# REQUIRED ACTION:
Here the job is to return only the lines of the material, exactly, from the first one to the line with "Definition transform_image (image_path".

# EXTRACTED RECORDS:

(** The comprehension runs in a scope of its own, in which [sigma] is
    one cell, rebound for every element of [SIGMAS]. *)
Definition blur_operations : M state (list (ndarray → M state ndarray)) :=
  sigma <- new_cell ;;
  list_comp SIGMAS (λ v, store_deref sigma v ;; ret (blur sigma)).

Definition transform_image (image_path : string) : M state unit :=
  image <- of_outcome (Image_open image_path) ;;
  let image := Image_convert image "L" in
  let image_np := np_array image in
  blur_ops <- blur_operations ;;
  let operations :=
    [normalize; (λ image, add_noise image 0 float_0_1)] ++ blur_ops in
  let pipeline := Pipeline.create_pipeline operations in
  processed_image_np <- pipeline image_np ;;
  let processed_image_np :=
    np_astype_uint8 (np_clip (np_multiply processed_image_np 255) 0 255) in
  let processed_image := Image_fromarray processed_image_np in
  display processed_image.
End blur.
End Blur.

(** A small instance of the interface, to run [transform_image] on: an
    image is one integer, a blur adds its sigma, the only file is
    [./image.png]. *)
Definition toy_imaging : Imaging := {|
  ndarray := Z;
  pil_image := Z;
  shape := unit;
  pyfloat := unit;
  rng_state := Z;
  float_0_1 := tt;
  Image_open path :=
    if decide (path = "./image.png"%string) then Ok 510 else Raise FileNotFoundError;
  Image_convert img _ := img;
  Image_fromarray a := a;
  np_array img := img;
  np_shape _ := tt;
  np_divide a n := a `div` n;
  np_multiply a n := a * n;
  np_add a b := a + b;
  np_clip a lo hi := lo `max` (a `min` hi);
  np_astype_uint8 a := a `mod` 256;
  np_random_normal _ _ _ g := (0, g + 1);
  gaussian_filter a sigma := a + sigma;
|}.

(** * Properties *)

(** ** The monad *)

Section monad_facts.
Context {S : Type}.

Lemma bind_ret_l {A B} (a : A) (k : A → M S B) (s : S) :
  bind (ret a) k s = k a s.
Proof. reflexivity. Qed.

Lemma bind_ret_r {A} (m : M S A) (s : S) : bind m ret s = m s.
Proof. unfold bind, ret. by destruct (m s) as [[a|e] s']. Qed.

Lemma bind_assoc {A B C} (m : M S A) (k : A → M S B) (h : B → M S C) (s : S) :
  bind (bind m k) h s = bind m (λ a, bind (k a) h) s.
Proof. unfold bind. by destruct (m s) as [[a|e] s']. Qed.

Lemma bind_raise {A B} (m : M S A) (k : A → M S B) (s s' : S) (e : exn) :
  m s = (Raise e, s') → bind m k s = (Raise e, s').
Proof. unfold bind. by intros ->. Qed.

Lemma bind_ok {A B} (m : M S A) (k : A → M S B) (s s' : S) (a : A) :
  m s = (Ok a, s') → bind m k s = k a s'.
Proof. unfold bind. by intros ->. Qed.

Lemma bind_ext {A B} (m : M S A) (k k' : A → M S B) (s : S) :
  (∀ a s', k a s' = k' a s') → bind m k s = bind m k' s.
Proof. intros Hk. unfold bind. destruct (m s) as [[a|e] s']; [apply Hk | done]. Qed.
End monad_facts.

(** ** create_pipeline *)

Section pipeline_facts.
Context {S D : Type}.
Implicit Types (fs : list (D → M S D)) (x : D) (s : S).

Lemma pipeline_foldr fs (m : M S D) s :
  foldr Pipeline.apply_outside m (reverse fs) s = bind m (Pipeline.pipeline fs) s.
Proof.
  revert m s. induction fs as [|f fs IH]; intros m s; simpl.
  - by rewrite bind_ret_r.
  - rewrite reverse_cons, foldr_app. simpl. rewrite IH.
    unfold Pipeline.apply_outside. apply bind_assoc.
Qed.

Lemma pipeline_app fs gs x s :
  Pipeline.pipeline (fs ++ gs) x s
  = bind (Pipeline.pipeline fs x) (Pipeline.pipeline gs) s.
Proof.
  revert x s. induction fs as [|f fs IH]; intros x s; simpl; [done|].
  rewrite bind_assoc. apply bind_ext. intros a s'. apply IH.
Qed.

(** C8.  The function [create_pipeline] returns applies the operations
    from left to right, the last one outermost, [fn(...(f2(f1(x)))...)],
    and with no operation it returns its argument unchanged. *)
Theorem create_pipeline_left_to_right :
  (∀ fs x s, Pipeline.create_pipeline fs x s = Pipeline.left_to_right fs x s)
  ∧ (∀ x s, Pipeline.create_pipeline [] x s = (Ok x, s))
  ∧ (∀ fs fn x s,
       Pipeline.create_pipeline (fs ++ [fn]) x s
       = bind (Pipeline.create_pipeline fs x) fn s).
Proof.
  split; [|split].
  - intros fs x s. unfold Pipeline.create_pipeline, Pipeline.left_to_right.
    by rewrite pipeline_foldr.
  - done.
  - intros fs fn x s. unfold Pipeline.create_pipeline.
    rewrite pipeline_app. apply bind_ext. intros a s'. simpl.
    apply bind_ret_r.
Qed.
End pipeline_facts.

(** X3.  With operations that neither raise nor touch the state, the
    pipeline neither raises nor touches the state, and its value is the
    plain composition of the functions, first to last. *)
Lemma create_pipeline_pure {S D} (gs : list (D → D)) (x : D) (s : S) :
  Pipeline.create_pipeline ((λ g d, ret (g d)) <$> gs) x s
  = (Ok (foldl (λ d g, g d) x gs), s).
Proof.
  unfold Pipeline.create_pipeline. revert x.
  induction gs as [|g gs IH]; intros x; simpl; [done|]. apply IH.
Qed.

Example create_pipeline_three :
  Pipeline.create_pipeline
    [(λ d, ret (d + 1)); (λ d, ret (d * 10)); (λ d, ret (d - 3))] 4 tt
  = (Ok 47, tt).
Proof. reflexivity. Qed.

(** ** The objects of the session *)

Ltac run :=
  unfold print, new_list, read_list, new_cell, store_deref, load_deref,
    make_function, bind, gets, modify, ret, raise, exec, eval,
    set_lists, set_cells, set_funs, set_next_id, set_out;
  cbn [lists cells funs next_id out fst snd].

Ltac fields :=
  unfold ret, raise, set_lists, set_cells, set_funs, set_next_id, set_out;
  cbn [lists cells funs next_id out fst snd defaults_items].

Lemma world_eq (w w' : world) :
  lists w = lists w' → cells w = cells w' → funs w = funs w' →
  next_id w = next_id w' → out w = out w' → w = w'.
Proof. destruct w, w'; simpl; by intros -> -> -> -> ->. Qed.

Lemma list_append_ok (l : loc) (xs : list value) (x : value) (w : world) :
  lists w !! l = Some xs →
  list_append (VList l) x w = (Ok tt, set_lists (λ h, <[l := xs ++ [x]]> h) w).
Proof. intros Hl. unfold list_append. run. by rewrite Hl. Qed.

Lemma list_append_dangling (l : loc) (x : value) (w : world) :
  lists w !! l = None → list_append (VList l) x w = (Raise SystemError, w).
Proof. intros Hl. unfold list_append. run. by rewrite Hl. Qed.


Lemma insert_end {A} (l : list A) (x y : A) : <[length l := y]> (l ++ [x]) = l ++ [y].
Proof. rewrite insert_app_r_alt by lia. by rewrite Nat.sub_diag. Qed.

Lemma lookup_end {A} (l : list A) (x : A) : (l ++ [x]) !! length l = Some x.
Proof. by rewrite list_lookup_middle. Qed.
(** * cdiff: line diff and patch, verified against [src/cdiff.cpp]

    The development embeds the two subcommands of cdiff:
    - [edit_distance] (the diff engine: the distance/action tables filled by
      dynamic programming, and the backtrace that emits the patch);
    - [PatchSubcommand::run] (the record parser with its validation, the
      sort by (position, action), the reversal and the apply loop).

    Conventions of the embedding.
    - A [std::vector] is a [list]; an in-place write [v[i] = x] is stdpp's
      [<[i:=x]>]; a read whose index is fixed by the loop bounds is the
      total lookup [!!!]; a read or an [erase]/[insert] whose index comes
      from data is checked and yields [Undefined] when it is out of range
      (undefined behaviour in C++).
    - [int] values are in [Z].  Inside [edit_distance] every [int] is
      bounded by [|src| + |dst| + 1] (lemma [fill_distance_bound]); the
      embedding takes inputs for which this fits an [int], so no arithmetic
      overflows there.  Where the range of [int] is observable (the
      extraction [iss >> record.n]) it is written out.
    - [assert(false)] is the outcome [AssertFailed]. *)

From Stdlib Require Import ZArith Ascii String List Lia.
From stdpp Require Import base tactics option list numbers strings sorting gmap.

Local Open Scope Z_scope.

(** ** Outcomes of running C++ code *)

Inductive result (A : Type) : Type :=
| Ok (a : A)          (* normal completion *)
| AssertFailed        (* an [assert(false)] was reached *)
| Undefined           (* undefined behaviour: out-of-range access, indeterminate read *)
| OutOfFuel.          (* artefact of the embedding of [while]: fuel exhausted *)
Arguments Ok {A} a.
Arguments AssertFailed {A}.
Arguments Undefined {A}.
Arguments OutOfFuel {A}.

(** Sequencing stops at the first abnormal outcome; [x ← r; k] is stdpp's
    notation for it. *)
#[global] Instance result_bind : MBind result := fun A B k r =>
  match r with
  | Ok a => k a
  | AssertFailed => AssertFailed
  | Undefined => Undefined
  | OutOfFuel => OutOfFuel
  end.

(** [v[i]] for an index that comes from data. *)
Definition at_ {A} (v : list A) (i : Z) : result A :=
  if 0 <=? i then
    match v !! Z.to_nat i with Some x => Ok x | None => Undefined end
  else Undefined.

(** ** Reading a file: [read_entire_file] (lines 16-18) *)

Definition newline : ascii := ascii_of_N 10.

(** The loop [while (getline(inputFile, line)) lines.push_back(line)] over
    the contents of the file: [line] is the line being read and [extracted]
    tells whether a character of it was read; at the end of the input a
    [getline] that extracted nothing fails and ends the loop. *)
Fixpoint read_lines (content line : string) (extracted : bool) : list string :=
  match content with
  | String c rest =>
    if Ascii.eqb c newline then line :: read_lines rest "" false
    else read_lines rest (line +:+ String c "") true
  | EmptyString => if extracted then [line] else []
  end.

Definition read_entire_file (content : string) : list string :=
  read_lines content "" false.

(** ** The data model (lines 39-52) *)

Definition IGNORE : ascii := "="%char.
Definition ADD : ascii := "+"%char.
Definition REMOVE : ascii := "-"%char.
Definition SUBST : ascii := "x"%char.
Definition WILD : ascii := "%"%char.

Record Move : Type := mkMove { action : ascii; n : Z; line : string }.

Definition INT_MAX : Z := 2147483647.
Definition INT_MIN : Z := -2147483648.

#[global] Instance ascii_inhabited : Inhabited ascii := populate WILD.

(** ** The diff engine: [edit_distance] (lines 54-125) *)

Record tables : Type :=
  mkTables { distances : list (list Z); actions : list (list ascii) }.

Definition tget {A} `{Inhabited A} (t : list (list A)) (i j : nat) : A :=
  (t !!! i) !!! j.

Definition tset {A} (t : list (list A)) (i j : nat) (v : A) : list (list A) :=
  alter (fun row => <[j:=v]> row) i t.

Definition set_distance (t : tables) (i j : nat) (d : Z) : tables :=
  mkTables (tset (distances t) i j d) (actions t).

Definition set_action (t : tables) (i j : nat) (a : ascii) : tables :=
  mkTables (distances t) (tset (actions t) i j a).

(** Lines 59-64: both tables are allocated, then cell (0,0) is written. *)
Definition init_tables (m1 m2 : nat) : tables :=
  let t := mkTables (replicate (m1 + 1) (replicate (m2 + 1) 0))
                    (replicate (m1 + 1) (replicate (m2 + 1) WILD)) in
  set_action (set_distance t 0 0 0) 0 0 IGNORE.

# PROBLEM SOLUTION:
(** The comprehension runs in a scope of its own, in which [sigma] is
    one cell, rebound for every element of [SIGMAS]. *)
Definition blur_operations : M state (list (ndarray → M state ndarray)) :=
  sigma <- new_cell ;;
  list_comp SIGMAS (λ v, store_deref sigma v ;; ret (blur sigma)).

Definition transform_image (image_path : string) : M state unit :=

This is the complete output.